Work instruction — Look for "catalog" in the records and copy every line that has it.

[Collected data entries]
□ □ □ □ □ □ □
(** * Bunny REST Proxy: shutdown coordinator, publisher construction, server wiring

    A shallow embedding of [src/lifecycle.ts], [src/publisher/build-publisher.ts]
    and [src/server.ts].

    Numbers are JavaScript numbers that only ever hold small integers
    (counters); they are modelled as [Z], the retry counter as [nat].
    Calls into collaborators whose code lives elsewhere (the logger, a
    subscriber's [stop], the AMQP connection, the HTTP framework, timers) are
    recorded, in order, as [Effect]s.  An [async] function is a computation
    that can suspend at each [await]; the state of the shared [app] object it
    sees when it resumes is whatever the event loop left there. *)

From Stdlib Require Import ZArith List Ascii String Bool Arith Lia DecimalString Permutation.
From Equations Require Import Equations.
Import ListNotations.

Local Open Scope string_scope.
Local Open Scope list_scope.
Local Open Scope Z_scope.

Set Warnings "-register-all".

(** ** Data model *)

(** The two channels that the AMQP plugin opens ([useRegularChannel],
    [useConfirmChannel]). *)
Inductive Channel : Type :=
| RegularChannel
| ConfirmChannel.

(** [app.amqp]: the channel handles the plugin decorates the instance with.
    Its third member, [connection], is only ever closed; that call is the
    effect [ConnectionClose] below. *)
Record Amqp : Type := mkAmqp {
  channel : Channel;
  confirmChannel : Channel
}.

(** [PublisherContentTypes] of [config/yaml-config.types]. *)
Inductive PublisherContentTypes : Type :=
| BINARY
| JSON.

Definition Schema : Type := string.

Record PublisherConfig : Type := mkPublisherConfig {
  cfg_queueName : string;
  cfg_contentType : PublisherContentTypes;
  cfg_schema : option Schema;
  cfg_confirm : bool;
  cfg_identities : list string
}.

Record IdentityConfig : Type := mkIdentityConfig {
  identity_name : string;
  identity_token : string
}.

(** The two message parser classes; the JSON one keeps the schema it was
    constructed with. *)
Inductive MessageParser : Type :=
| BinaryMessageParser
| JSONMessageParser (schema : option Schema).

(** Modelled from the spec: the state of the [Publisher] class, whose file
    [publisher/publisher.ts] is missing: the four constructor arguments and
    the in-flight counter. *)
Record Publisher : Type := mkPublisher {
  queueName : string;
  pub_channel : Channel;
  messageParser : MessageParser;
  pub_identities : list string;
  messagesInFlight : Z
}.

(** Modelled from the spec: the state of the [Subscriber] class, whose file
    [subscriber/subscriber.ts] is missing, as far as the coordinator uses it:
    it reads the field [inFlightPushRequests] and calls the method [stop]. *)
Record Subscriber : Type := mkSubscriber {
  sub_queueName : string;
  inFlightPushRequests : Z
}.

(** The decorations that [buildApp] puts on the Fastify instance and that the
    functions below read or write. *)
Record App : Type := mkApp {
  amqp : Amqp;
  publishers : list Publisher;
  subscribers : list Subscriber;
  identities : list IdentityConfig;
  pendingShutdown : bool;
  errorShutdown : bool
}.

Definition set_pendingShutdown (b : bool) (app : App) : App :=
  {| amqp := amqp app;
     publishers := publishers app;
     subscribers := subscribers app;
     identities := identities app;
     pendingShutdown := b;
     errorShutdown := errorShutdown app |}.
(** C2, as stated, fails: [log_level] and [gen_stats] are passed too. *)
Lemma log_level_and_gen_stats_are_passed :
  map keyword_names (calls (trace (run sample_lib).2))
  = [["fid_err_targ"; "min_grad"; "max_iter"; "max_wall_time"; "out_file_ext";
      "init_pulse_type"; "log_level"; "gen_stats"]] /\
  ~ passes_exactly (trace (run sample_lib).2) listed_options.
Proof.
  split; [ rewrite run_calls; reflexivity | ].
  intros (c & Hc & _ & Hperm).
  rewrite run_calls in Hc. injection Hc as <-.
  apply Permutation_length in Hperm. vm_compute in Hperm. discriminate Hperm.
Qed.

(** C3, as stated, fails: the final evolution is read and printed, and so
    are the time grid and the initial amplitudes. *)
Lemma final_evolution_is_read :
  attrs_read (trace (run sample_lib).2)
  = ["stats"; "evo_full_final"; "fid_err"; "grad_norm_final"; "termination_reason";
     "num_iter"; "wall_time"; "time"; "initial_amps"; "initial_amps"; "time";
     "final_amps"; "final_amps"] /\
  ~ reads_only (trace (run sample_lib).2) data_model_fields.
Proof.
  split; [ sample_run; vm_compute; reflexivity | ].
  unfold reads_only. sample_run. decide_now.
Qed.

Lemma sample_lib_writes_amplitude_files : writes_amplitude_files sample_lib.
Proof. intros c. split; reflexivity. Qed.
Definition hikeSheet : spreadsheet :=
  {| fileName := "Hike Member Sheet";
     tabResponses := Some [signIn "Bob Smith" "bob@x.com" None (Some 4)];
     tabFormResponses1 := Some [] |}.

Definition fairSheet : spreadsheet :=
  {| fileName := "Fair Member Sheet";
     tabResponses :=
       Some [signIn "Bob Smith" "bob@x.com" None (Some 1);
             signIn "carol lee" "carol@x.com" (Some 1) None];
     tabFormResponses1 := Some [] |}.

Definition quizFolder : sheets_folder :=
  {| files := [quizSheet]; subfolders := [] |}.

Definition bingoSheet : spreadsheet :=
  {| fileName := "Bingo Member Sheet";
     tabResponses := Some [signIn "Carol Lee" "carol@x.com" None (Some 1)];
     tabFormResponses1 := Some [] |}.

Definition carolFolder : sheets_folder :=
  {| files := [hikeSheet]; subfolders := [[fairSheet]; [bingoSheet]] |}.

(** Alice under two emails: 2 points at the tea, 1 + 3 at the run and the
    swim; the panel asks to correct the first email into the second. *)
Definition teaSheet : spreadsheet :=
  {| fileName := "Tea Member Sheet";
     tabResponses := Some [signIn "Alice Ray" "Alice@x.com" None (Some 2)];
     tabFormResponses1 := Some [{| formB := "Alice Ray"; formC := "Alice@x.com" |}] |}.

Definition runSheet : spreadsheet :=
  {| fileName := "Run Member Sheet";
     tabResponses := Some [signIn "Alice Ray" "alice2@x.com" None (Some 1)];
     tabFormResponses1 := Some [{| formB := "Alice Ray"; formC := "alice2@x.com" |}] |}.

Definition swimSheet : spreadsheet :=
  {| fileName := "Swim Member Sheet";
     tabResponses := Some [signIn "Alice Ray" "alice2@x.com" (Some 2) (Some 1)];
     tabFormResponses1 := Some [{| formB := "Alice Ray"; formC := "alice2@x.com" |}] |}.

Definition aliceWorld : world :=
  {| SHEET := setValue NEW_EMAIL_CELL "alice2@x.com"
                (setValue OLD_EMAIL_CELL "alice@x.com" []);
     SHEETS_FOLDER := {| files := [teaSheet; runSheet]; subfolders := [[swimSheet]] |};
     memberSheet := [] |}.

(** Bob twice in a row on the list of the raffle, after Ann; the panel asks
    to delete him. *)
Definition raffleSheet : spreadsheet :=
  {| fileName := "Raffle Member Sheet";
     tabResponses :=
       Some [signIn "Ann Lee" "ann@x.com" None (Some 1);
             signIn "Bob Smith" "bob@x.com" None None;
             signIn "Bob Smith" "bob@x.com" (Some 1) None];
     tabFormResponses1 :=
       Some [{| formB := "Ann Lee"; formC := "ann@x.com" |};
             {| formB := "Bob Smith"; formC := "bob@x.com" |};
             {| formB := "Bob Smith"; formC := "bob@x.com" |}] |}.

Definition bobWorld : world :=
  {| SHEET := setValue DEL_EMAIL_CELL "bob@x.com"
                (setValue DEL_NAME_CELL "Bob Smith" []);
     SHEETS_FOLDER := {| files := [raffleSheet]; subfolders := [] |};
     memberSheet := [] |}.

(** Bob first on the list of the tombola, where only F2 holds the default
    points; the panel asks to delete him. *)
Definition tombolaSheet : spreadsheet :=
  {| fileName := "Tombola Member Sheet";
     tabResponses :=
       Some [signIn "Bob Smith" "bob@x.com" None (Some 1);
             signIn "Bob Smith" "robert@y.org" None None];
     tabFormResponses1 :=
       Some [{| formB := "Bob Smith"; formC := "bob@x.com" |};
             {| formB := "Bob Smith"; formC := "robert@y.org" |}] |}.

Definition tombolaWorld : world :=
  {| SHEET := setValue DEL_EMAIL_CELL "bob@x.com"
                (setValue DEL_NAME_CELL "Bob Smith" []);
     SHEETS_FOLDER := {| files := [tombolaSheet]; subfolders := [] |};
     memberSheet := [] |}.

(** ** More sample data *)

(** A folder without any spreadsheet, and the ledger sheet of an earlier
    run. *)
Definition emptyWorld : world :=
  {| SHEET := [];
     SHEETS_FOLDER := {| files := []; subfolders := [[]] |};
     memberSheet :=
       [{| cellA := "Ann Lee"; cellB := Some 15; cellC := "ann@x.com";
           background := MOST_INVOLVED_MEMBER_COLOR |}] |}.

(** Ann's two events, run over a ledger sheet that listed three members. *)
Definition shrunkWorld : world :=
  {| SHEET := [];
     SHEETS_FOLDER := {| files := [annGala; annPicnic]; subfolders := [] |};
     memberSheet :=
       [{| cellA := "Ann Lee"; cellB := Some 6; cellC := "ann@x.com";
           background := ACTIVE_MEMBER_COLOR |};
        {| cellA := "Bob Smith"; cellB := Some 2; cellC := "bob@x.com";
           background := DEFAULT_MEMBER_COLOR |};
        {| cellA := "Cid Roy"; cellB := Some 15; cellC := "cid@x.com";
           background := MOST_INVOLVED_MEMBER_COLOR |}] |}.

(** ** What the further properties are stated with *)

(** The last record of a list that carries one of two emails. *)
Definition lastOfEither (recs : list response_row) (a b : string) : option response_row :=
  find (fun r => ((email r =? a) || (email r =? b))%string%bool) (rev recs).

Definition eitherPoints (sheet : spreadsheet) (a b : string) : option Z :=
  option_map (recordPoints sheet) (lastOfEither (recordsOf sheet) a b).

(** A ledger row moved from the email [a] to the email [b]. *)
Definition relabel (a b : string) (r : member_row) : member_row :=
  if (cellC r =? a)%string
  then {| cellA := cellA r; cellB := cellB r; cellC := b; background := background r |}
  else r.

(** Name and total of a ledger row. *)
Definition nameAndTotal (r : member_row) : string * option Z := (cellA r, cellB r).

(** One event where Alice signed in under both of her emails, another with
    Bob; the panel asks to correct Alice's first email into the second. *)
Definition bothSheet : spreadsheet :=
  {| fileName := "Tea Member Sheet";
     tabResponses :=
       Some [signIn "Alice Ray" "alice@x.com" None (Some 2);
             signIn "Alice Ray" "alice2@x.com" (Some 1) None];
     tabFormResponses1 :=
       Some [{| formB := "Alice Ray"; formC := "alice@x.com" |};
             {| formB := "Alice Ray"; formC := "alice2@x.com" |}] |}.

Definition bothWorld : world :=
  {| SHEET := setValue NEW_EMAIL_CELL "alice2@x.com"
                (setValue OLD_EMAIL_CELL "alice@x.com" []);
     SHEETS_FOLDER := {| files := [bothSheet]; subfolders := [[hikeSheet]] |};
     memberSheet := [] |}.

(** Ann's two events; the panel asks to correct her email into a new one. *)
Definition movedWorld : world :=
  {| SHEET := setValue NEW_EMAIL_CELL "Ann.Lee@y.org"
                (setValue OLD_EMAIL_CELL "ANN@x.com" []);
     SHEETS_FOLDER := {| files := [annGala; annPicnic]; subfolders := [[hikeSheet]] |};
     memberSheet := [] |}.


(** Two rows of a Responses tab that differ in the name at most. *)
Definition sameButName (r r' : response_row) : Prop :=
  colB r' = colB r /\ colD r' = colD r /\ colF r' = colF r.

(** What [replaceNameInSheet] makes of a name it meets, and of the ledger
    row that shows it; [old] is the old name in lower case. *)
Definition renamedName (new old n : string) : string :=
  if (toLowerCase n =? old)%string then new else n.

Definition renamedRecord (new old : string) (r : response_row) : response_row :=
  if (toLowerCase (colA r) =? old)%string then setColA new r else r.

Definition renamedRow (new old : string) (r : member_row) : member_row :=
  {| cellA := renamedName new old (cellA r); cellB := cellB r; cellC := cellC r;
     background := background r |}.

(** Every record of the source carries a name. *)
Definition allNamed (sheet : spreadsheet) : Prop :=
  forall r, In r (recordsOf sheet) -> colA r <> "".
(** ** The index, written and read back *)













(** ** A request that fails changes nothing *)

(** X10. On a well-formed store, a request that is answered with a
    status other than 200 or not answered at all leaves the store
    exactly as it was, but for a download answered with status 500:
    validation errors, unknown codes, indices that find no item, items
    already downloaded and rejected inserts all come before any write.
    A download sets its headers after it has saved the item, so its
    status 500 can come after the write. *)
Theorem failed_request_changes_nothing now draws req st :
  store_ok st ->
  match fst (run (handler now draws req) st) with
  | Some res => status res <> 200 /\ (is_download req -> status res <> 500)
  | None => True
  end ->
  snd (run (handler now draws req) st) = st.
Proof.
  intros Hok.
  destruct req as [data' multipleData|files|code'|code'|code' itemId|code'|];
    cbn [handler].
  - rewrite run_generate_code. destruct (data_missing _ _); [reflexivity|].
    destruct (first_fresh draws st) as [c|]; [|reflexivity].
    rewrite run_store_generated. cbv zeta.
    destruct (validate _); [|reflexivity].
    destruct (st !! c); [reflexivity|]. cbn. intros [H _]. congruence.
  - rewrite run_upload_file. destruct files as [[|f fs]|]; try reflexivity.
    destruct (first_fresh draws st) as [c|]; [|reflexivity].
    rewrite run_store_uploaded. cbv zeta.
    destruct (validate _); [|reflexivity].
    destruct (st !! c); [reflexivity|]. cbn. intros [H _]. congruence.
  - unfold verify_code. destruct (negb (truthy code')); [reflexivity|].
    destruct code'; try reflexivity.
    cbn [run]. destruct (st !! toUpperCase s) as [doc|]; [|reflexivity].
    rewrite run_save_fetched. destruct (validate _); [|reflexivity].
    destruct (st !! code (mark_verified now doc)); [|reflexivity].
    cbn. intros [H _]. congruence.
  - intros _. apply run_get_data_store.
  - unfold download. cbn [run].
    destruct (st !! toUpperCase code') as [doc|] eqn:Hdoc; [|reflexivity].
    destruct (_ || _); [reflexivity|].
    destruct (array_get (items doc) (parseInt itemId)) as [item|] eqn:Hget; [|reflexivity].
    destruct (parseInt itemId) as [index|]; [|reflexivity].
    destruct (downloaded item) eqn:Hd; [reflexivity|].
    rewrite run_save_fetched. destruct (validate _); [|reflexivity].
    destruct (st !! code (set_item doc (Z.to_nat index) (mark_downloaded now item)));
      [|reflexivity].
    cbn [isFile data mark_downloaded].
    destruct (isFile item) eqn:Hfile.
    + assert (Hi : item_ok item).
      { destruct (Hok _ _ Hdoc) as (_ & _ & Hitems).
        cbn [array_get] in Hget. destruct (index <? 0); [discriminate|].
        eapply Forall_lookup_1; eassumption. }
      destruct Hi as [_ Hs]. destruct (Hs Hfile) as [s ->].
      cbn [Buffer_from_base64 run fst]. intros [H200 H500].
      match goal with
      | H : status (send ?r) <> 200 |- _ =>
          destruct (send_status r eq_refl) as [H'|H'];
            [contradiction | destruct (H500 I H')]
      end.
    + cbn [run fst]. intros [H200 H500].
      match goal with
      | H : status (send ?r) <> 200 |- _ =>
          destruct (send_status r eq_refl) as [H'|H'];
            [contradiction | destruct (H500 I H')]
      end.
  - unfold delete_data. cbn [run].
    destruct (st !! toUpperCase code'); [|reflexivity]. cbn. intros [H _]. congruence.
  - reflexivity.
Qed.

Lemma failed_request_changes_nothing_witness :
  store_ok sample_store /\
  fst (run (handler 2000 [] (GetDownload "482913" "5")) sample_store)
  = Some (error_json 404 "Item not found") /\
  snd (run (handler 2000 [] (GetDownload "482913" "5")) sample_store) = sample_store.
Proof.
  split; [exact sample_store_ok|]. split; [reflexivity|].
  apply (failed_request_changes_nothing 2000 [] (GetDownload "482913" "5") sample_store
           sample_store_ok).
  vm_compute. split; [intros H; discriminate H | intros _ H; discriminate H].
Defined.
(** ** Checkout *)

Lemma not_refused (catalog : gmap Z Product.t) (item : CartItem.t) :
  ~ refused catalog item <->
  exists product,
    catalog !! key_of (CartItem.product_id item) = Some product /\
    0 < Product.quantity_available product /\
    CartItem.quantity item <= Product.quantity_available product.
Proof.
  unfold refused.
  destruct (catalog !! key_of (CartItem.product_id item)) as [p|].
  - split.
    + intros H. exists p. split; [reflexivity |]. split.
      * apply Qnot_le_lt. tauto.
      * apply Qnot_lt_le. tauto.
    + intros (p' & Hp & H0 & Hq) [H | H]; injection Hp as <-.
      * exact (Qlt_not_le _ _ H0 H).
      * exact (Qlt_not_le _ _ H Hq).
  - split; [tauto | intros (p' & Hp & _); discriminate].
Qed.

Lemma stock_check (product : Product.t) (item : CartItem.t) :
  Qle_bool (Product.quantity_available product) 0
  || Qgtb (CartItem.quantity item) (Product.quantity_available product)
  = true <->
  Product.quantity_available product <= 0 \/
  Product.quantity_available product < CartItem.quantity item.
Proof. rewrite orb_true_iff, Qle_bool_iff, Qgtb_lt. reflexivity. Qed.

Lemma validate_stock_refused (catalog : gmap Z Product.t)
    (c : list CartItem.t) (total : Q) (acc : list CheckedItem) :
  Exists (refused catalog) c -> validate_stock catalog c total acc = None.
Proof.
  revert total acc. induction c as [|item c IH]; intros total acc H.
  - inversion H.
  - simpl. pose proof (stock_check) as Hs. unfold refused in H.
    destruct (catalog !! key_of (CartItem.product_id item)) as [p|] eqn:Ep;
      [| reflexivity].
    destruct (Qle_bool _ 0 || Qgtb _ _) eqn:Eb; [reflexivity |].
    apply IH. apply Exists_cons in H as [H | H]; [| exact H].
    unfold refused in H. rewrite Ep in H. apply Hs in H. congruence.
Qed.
□ □ □ □ □ □ □
Solved problem —
Lemma not_refused (catalog : gmap Z Product.t) (item : CartItem.t) :
  ~ refused catalog item <->
    catalog !! key_of (CartItem.product_id item) = Some product /\
  destruct (catalog !! key_of (CartItem.product_id item)) as [p|].
Lemma validate_stock_refused (catalog : gmap Z Product.t)
  Exists (refused catalog) c -> validate_stock catalog c total acc = None.
    destruct (catalog !! key_of (CartItem.product_id item)) as [p|] eqn:Ep;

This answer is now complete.